Check each line of the data for "Theorem", and copy the ones that have it.

* **SUPPLIED MATERIAL**:
+===+

(** ** What the broker promises *)

(** C9: a stream has no hole.  What a connection has been sent, with what waits
    in its channel, is a prefix of the broadcasts since it registered; for a
    channel the broker still holds it is all of them, and one that has been let
    go is closed, so its handler will end the response instead of skipping an
    event.  The channel never holds more than its capacity. *)
Theorem broker_no_silent_gap (n : node) (i : nat) (c : conn) :
  reachable n → n_conns n !! i = Some c →
  taken c `prefix_of` offered c n
  ∧ (i ∈ n_clients n → taken c = offered c n)
  ∧ (in_service (c_pc c) = true → i ∉ n_clients n → c_closed c = true)
  ∧ (length (c_buf c) ≤ chan_cap)%nat.
Proof. intros Hn Hi. by destruct (ok_conns n (reachable_ok n Hn) i c Hi). Qed.

(** C28: the broker does not panic and nobody waits for it for ever.  No
    transition of a reachable node sends on a closed channel or closes one
    twice; a handler at its first or its last [select] can always go on; and
    until the drain is done a broadcast is served, in whatever order the clients
    are visited. *)
Theorem broker_never_panics (n : node) :
  reachable n →
  (∀ l, exec l n ≠ Some Panic)
  ∧ (∀ i c, n_conns n !! i = Some c → c_pc c = Registering → ∃ n', exec (Register i) n = Some (Next n'))
  ∧ (∀ i c, n_conns n !! i = Some c → c_pc c = Leaving → ∃ n', exec (Unregister i) n = Some (Next n'))
  ∧ (∀ e order, order ≡ₚ elements (n_clients n) → ∃ n', exec (Broadcast e order) n = Some (Next n')).
Proof.
  intros Hn%reachable_ok.
  assert (∀ l o, exec l n = Some o → ∃ n', exec l n = Some (Next n')) as Hnext.
  { intros l o Ho. destruct (exec_ok l n o Hn Ho) as (n' & -> & _). eauto. }
  split_and!.
  - intros l Hl. by destruct (exec_ok l n _ Hn Hl) as (? & [=] & _).
  - intros i c Hi Hp. eapply Hnext. cbn. unfold at_pc. rewrite Hi. cbn. by rewrite decide_True.
  - intros i c Hi Hp. eapply Hnext. cbn. unfold at_pc. rewrite Hi. cbn. by rewrite decide_True.
  - intros e order Ho. destruct (n_done n) eqn:Hd; [cbn; rewrite Hd; eauto|].
    eapply Hnext. cbn. by rewrite Hd, decide_True.
Qed.

(** A broadcast drops a client exactly when its channel is full. *)
Lemma broadcast_drops_only_full (n n' : node) (e : SSEEvent) (order : list nat) (i : nat) (c : conn) :
  reachable n → n_done n = false → exec (Broadcast e order) n = Some (Next n') →
  i ∈ n_clients n → n_conns n !! i = Some c →
  (i ∈ n_clients n' ↔ length (c_buf c) ≠ chan_cap)
  ∧ n_conns n' !! i = Some (if has_room c then push_buf e c else close_conn c).
Proof.
  intros Hn%reachable_ok Hd He Hin Hi. cbn in He. rewrite Hd in He. case_decide as Ho; [|done].
  destruct (broadcast_result e order n Hn Ho) as (n1 & Hr & _ & _ & _ & Hc & Hm).
  rewrite Hr in He. simplify_eq. pose proof (ok_cap i n c (ok_conns n Hn i c Hi)) as Hcap. rewrite Hm, Hc, Hi, decide_True by done. cbn.
  split; [|done]. destruct (has_room c) eqn:E.
  - apply has_room_spec in E. split; [lia|done].
  - assert (¬ (length (c_buf c) < chan_cap)%nat) by (rewrite <-has_room_spec; congruence).
    split; [by intros [_ [=]]|lia].
Qed.

(** ** Shutting down *)

(** Steps a handler takes when nothing but the broker ends its request: no
    heartbeat, no timeout, no cancelled context. *)
Definition is_handler (l : label) : bool :=
  match l with
  | FirstFlush _ _ | Register _ | Greet _ | Receive _ _ | Unregister _ => true
  | _ => false
  end.

(** The steps a handler has left, at most, if nothing more is put into its
    channel. *)
Definition remaining (c : conn) : nat :=
  match c_pc c with
  | Exited => 0 | Leaving => 1 | Registering => 4 | Flushing => 5
  | Looping => 2 + length (c_buf c) | Greeting => 3 + length (c_buf c)
  end.
Definition work_left (n : node) : nat := sum_list_with remaining (n_conns n).

Lemma sum_insert_lt (l : list conn) i c c' :
  l !! i = Some c → (remaining c' < remaining c)%nat →
  (sum_list_with remaining (<[i:=c']> l) < sum_list_with remaining l)%nat.
Proof.
  revert i. induction l as [|c0 l IH]; intros [|i] Hi Hr; simplify_eq/=; [lia|].
  specialize (IH i Hi Hr). lia.
Qed.

Lemma set_conn_work i c c' n :
  n_conns n !! i = Some c → (remaining c' < remaining c)%nat →
  (work_left (set_conn i c' n) < work_left n)%nat.
Proof. apply sum_insert_lt. Qed.

Lemma remaining_cap n i c : node_ok n → n_conns n !! i = Some c → (remaining c ≤ 19)%nat.
Proof.
  intros Hn Hi. pose proof (ok_cap i n c (ok_conns n Hn i c Hi)) as Hc. unfold chan_cap in Hc.
  unfold remaining. destruct (c_pc c); lia.
Qed.

Lemma work_left_cap n : node_ok n → (work_left n ≤ 19 * length (n_conns n))%nat.
Proof.
  intros Hn. assert (Forall (λ c, remaining c ≤ 19)%nat (n_conns n)) as Hall.
  { apply Forall_lookup. intros i c Hi. by eapply remaining_cap. }
  unfold work_left. clear Hn. induction Hall as [|c l Hc _ IH]; cbn [sum_list_with length]; lia.
Qed.

(** A handler's step leaves less work. *)
Lemma handler_step_decreases l n n' :
  node_ok n → is_handler l = true → exec l n = Some (Next n') →
  n_done n' = n_done n ∧ n_shutdown n' = n_shutdown n
  ∧ (work_left n' < work_left n)%nat ∧ length (n_conns n') = length (n_conns n).
Proof.
  intros Hn Hl He. destruct l; try done; cbn [exec] in He;
    apply bind_Some in He as (c & [Hi Hp]%at_pc_Some & He).
  - simplify_eq. split_and!; [done..| |apply length_insert]. apply set_conn_work with c; [done|].
    unfold remaining. rewrite Hp. destruct ok; cbn; lia.
  - destruct (ok_fresh i n c (ok_conns n Hn i c Hi) (or_intror Hp)) as (_ & [_ Hb]%app_nil & _).
    destruct (n_done n) eqn:Hd; simplify_eq; (split_and!; [done..| |apply length_insert]);
      (eapply (set_conn_work i c _ (set_clients _ n)) || apply set_conn_work with c); try done; unfold remaining; rewrite Hp; cbn; rewrite ?Hb; cbn; lia.
  - simplify_eq. split_and!; [done..| |apply length_insert]. apply set_conn_work with c; [done|].
    unfold remaining. rewrite Hp. cbn. lia.
  - apply bind_Some in He as (c' & Hr & He). simplify_eq. split_and!; [done..| |apply length_insert].
    apply set_conn_work with c; [done|]. unfold remaining. rewrite Hp.
    unfold receive in Hr. destruct (c_buf c) eqn:Hb; [destruct (c_closed c)|]; simplify_eq; cbn; [lia|].
    destruct flushed; cbn; rewrite ?Hp; lia.
  - destruct (n_done n) eqn:Hd; [|unfold run_unregister, drop_client in He; case_decide; [destruct (chan_close _) eqn:Hc|]];
      simplify_eq; (split_and!; [done..| |apply length_insert]);
      (eapply (set_conn_work i c _ (set_clients _ n)) || apply set_conn_work with c); try done; unfold remaining; rewrite Hp; cbn; try lia.
    unfold chan_close in Hc. cbn in Hc. destruct (c_closed c); simplify_eq. cbn. lia.
Qed.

+===+

* **EXERCISE SOLUTION**:
Theorem broker_no_silent_gap (n : node) (i : nat) (c : conn) :
Theorem broker_never_panics (n : node) :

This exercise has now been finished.